You need to distract yourself through any craves. You can take a bite out of a lemon (yup - rind and all), put your head in the freezer and take a deep breath of cold air, do a few jumping jacks, go for a brisk walk or march in place, play a computer game. Don't let that smoking thought rattle around in your brain unchallenged. Sometimes you need to quit a minute or an hour at a time. You will need to be disciplined in the early days to distract yourself when a crave hits. Get busy!

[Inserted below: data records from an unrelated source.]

(* ===== verification/ConfigProps.v ===== *)
(** * What a loaded configuration guarantees

    A document that is accepted has no setting that is misspelt or given
    twice, every setting it gives takes effect, and the result is one the
    other components' theorems apply to.  For a document that is rejected, the
    error is explained: what it says is true of the node whose line it gives. *)

From stdpp Require Import base tactics numbers list gmap fin_sets strings.
From Stdlib Require Import ZArith Lia.
From S2P Require Import Prelude Names Types Acl Cache Rrl Rebinding Blocklists RateLimiter Resolver ResolverInv SocketAddress TcpListener TcpProofs UdpListener Config.

(** ** Reasoning about readers *)

Section yields.
Context `{Yaml}.

(** Reading with [m], if it succeeds, gives a value in [Q] of the section's
    node, and ticks off [keys] and nothing else. *)
Definition yields {A} (m : conf A) (keys : list (list Z)) (Q : option node → A → Prop) : Prop :=
  ∀ s a s', m s = Ok (a, s') → Q (se_node s) a ∧ s' = mkSettings (se_node s) (se_path s) (se_used s ∪ list_to_set keys).

Lemma yields_mono {A} (m : conf A) keys (P Q : option node → A → Prop) : yields m keys P → (∀ n a, P n a → Q n a) → yields m keys Q.
Proof. intros Hm HPQ s a s' E. destruct (Hm s a s' E). auto. Qed.

Lemma yields_ret {A} (a : A) (Q : option node → A → Prop) : (∀ n, Q n a) → yields (mret a) [] Q.
Proof. intros HQ [n p u] b s' [= <- <-]. cbn. split; [done|]. by rewrite union_empty_r_L. Qed.

Lemma yields_bind {A B} (m : conf A) (f : A → conf B) k1 k2 (P : option node → A → Prop) (Q : option node → B → Prop) :
  yields m k1 P → (∀ a, yields (f a) k2 (λ n b, P n a → Q n b)) → yields (m ≫= f) (k1 ++ k2) Q.
Proof.
  intros Hm Hf s b s'. unfold mbind, conf_bind. destruct (m s) as [[a s1]| |] eqn:E; [|done..]. intros E2.
  destruct (Hm _ _ _ E) as [Ha ->]. destruct (Hf a _ _ _ E2) as [Hb ->]. cbn in *. split; [auto|].
  by rewrite list_to_set_app_L, union_assoc_L.
Qed.

Lemma yields_fail {A} d what keys (Q : option node → A → Prop) : yields (fail d what) keys Q.
Proof. by intros s a s'. Qed.

Lemma yields_take key (Q : option node → option node → Prop) : (∀ n, Q n (child n key)) → yields (take_key key) [key] Q.
Proof. intros HQ s a s' [= <- <-]. split; [done|]. f_equal. by rewrite list_to_set_singleton_L. Qed.

Lemma yields_name key (Q : option node → list Z → Prop) : (∀ n name, Q n name) → yields (name_of key) [] Q.
Proof. intros HQ [n p u] a s' [= <- <-]. cbn. split; [done|]. by rewrite union_empty_r_L. Qed.

Lemma yields_lift {A} (m : outcome ConfigError A) (Q : option node → A → Prop) : (∀ n a, m = Ok a → Q n a) → yields (lift m) [] Q.
Proof.
  intros HQ [n p u] a s'. unfold lift. destruct m as [b| |] eqn:E; cbn; [|done..]. intros [= <- <-]. cbn. split; [auto|]. by rewrite union_empty_r_L.
Qed.

Lemma yields_check ok what (Q : option node → () → Prop) : (ok = true → ∀ n, Q n ()) → yields (check ok what) [] Q.
Proof. intros HQ [n p u] [] s'. unfold check. destruct ok; [|done]. intros [= <-]. cbn. split; [auto|]. by rewrite union_empty_r_L. Qed.

(** ** Sections *)

(** An accepted section: absent, empty, or a mapping whose keys are plain
    words, each given once and each of them known. *)
Definition section_checked (n : option node) (known : list (list Z)) : Prop :=
  match n with
  | None => True
  | Some d =>
    is_null d = true ∨
    is_map d = true ∧ Forall (λ kv, is_scalar kv.1 = true) (pairs d) ∧ NoDup (scalar ∘ fst <$> pairs d) ∧
    Forall (λ kv, scalar kv.1 ∈ known) (pairs d)
  end.

Lemma check_keys_ok path kvs : ∀ keys, check_keys path kvs keys = Ok () →
  Forall (λ kv, is_scalar kv.1 = true) kvs ∧ NoDup (scalar ∘ fst <$> kvs) ∧ Forall (λ kv, scalar kv.1 ∉ keys) kvs.
Proof.
  induction kvs as [|[k v] kvs IH]; intros keys; cbn [check_keys]; [by repeat constructor|].
  destruct (is_scalar k) eqn:Ek; [|done]. cbn [negb]. case_bool_decide as Hk; [done|]. intros (H1 & H2 & H3)%IH. rewrite Forall_forall in H3.
  split_and!; [by constructor| |].
  - cbn [fmap list_fmap compose fst]. constructor; [|done]. intros ([k' v'] & E & Hin)%list_elem_of_fmap. specialize (H3 _ Hin). cbn in *. set_solver.
  - constructor; [done|]. apply Forall_forall. intros kv Hin. specialize (H3 _ Hin). set_solver.
Qed.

Here is a link to a list of things to do instead of smoke if you need some fresh ideas:
The conversation in your head in response to the "I want a cigarette" thought needs to be, "Well, since I have decided not to do that anymore, what shall I do instead for the three minutes this crave will last?" Then DO it. You will need to put some effort into this in the early days, but it gets easier and easier to do.

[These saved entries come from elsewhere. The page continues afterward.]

Lemma boots_bind {A B} (m : boot A) (k : A → boot B) P Q : boots m P → (∀ a, P a → boots (k a) Q) → boots (m ≫= k) Q.
Proof.
  intros Hm Hk log. specialize (Hm log). unfold mbind, boot_bind. destruct (m log) as [[log1 [code|a]]| |]; [done| |done..].
  destruct Hm as [(new & -> & Hn) Ha]. specialize (Hk a Ha (log ++ new)). destruct (k a (log ++ new)) as [[log2 [code|b]]| |]; [..|done|done];
    (destruct Hk as [(new2 & -> & Hn2) Hb]; split; [|done]; exists (new ++ new2); rewrite existsb_app, Hn, Hn2; split; [by rewrite app_assoc|done]).
Qed.
Lemma boots_mono {A} (m : boot A) (P Q : A → Prop) : boots m P → (∀ a, P a → Q a) → boots m Q.
Proof. intros Hm HPQ log. specialize (Hm log). destruct (m log) as [[log1 [code|a]]| |]; [done| |done..]. destruct Hm. auto. Qed.
Lemma boots_ret {A} (a : A) (Q : A → Prop) : Q a → boots (mret a) Q.
Proof. intros Ha log. split; [|done]. exists []. by rewrite app_nil_r. Qed.
Lemma boots_say lines (Q : unit → Prop) : existsb failure lines = false → Q tt → boots (say lines) Q.
Proof. intros Hl HQ log. split; [|done]. by exists lines. Qed.
Lemma boots_leave {A} lines (Q : A → Prop) : existsb failure lines = true → boots (leave 1 lines) Q.
Proof. intros Hl log. split; [|done]. by exists lines. Qed.
Lemma boots_load {E A} (m : outcome E A) failed : (∀ f, m ≠ Fault f) → (∀ e, failure (failed e) = true) → boots (load_or_leave m failed) (λ a, m = Ok a).
Proof.
  intros Hm Hf log. unfold load_or_leave. destruct m as [a|e|f] eqn:Em; [| |by destruct (Hm f)].
  - split; [|done]. exists []. by rewrite app_nil_r.
  - split; [|done]. exists [failed e]. split; [done|]. cbn. by rewrite Hf.
Qed.
Lemma boots_checked {A} (m : outcome Empty_set A) a : m = Ok a → boots (checked m) (λ a', a' = a).
Proof. intros -> log. split; [|done]. exists []. by rewrite app_nil_r. Qed.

Stay close to us here and ask questions when you have them and for support when you need it. We will be with you every step of the way!
Welcome to Ex. You've come to the right place to talk and get support.
Welcome to EX, you have gotten some great advice above. Remember that NOTHING is going to quit FOR you...you have to do the leg work. You have to be willing to take this one day at a time and sometimes one BREATH at a time!
Many of us smoked for many, many years, some quit with the patch, some with gum, some with lozenges, and some with nothing. I fall into that last group, I didn't use anything but I got so sick that I HAD to quit smoking.
Be willing to commit and to understand that this is not easy but it is a very, very rewarding journey!
I am smoke free, and nicotine free. Went cold turkey because I failed whenever I tried NRT. I am addicted to nicotine, not to smoking, so that is what I needed to stop. I do use a lot of Mentos gum. Am I addicted to it....no, but it has helped a lot. And even if I am addicted to it, it isn't hurting me.
I tried cold turkey several times and failed miserably. Like Connie, I just couldn't handle breaking the psychological and physical addictions simultaneously. Tried the patch and liked the delivery system and felt it kept me calm but unfortunately after a week or so, I started itching uncontrollably head to toe. Rather than cave, I tried the gum. However, though the instructions stress you should chew a piece every hour or two in the beginning, I knew that would risk my getting addicted to the gum. So, I only chew a few pieces a day (and not particularly at times I regularly smoked) just to take off the edge. That seems to have worked pretty well for me. I don't plan to continue using it for the recommended 12 weeks either...probably just another week or so. (I'm on week 4).
Just my 2 cents because ultimately, you need to find whatever works best for you and that may even be a combination of things. I also track the pieces and times I chew it.
I like clove flavored gum! It shakes up your mouth! 8~)
Beware of the gum; one of my former co-workers chewed Nicorette for 6 years after quitting smoking...just saying.
You'll learn what works best for you, we are all different, set your mind to it and just do it!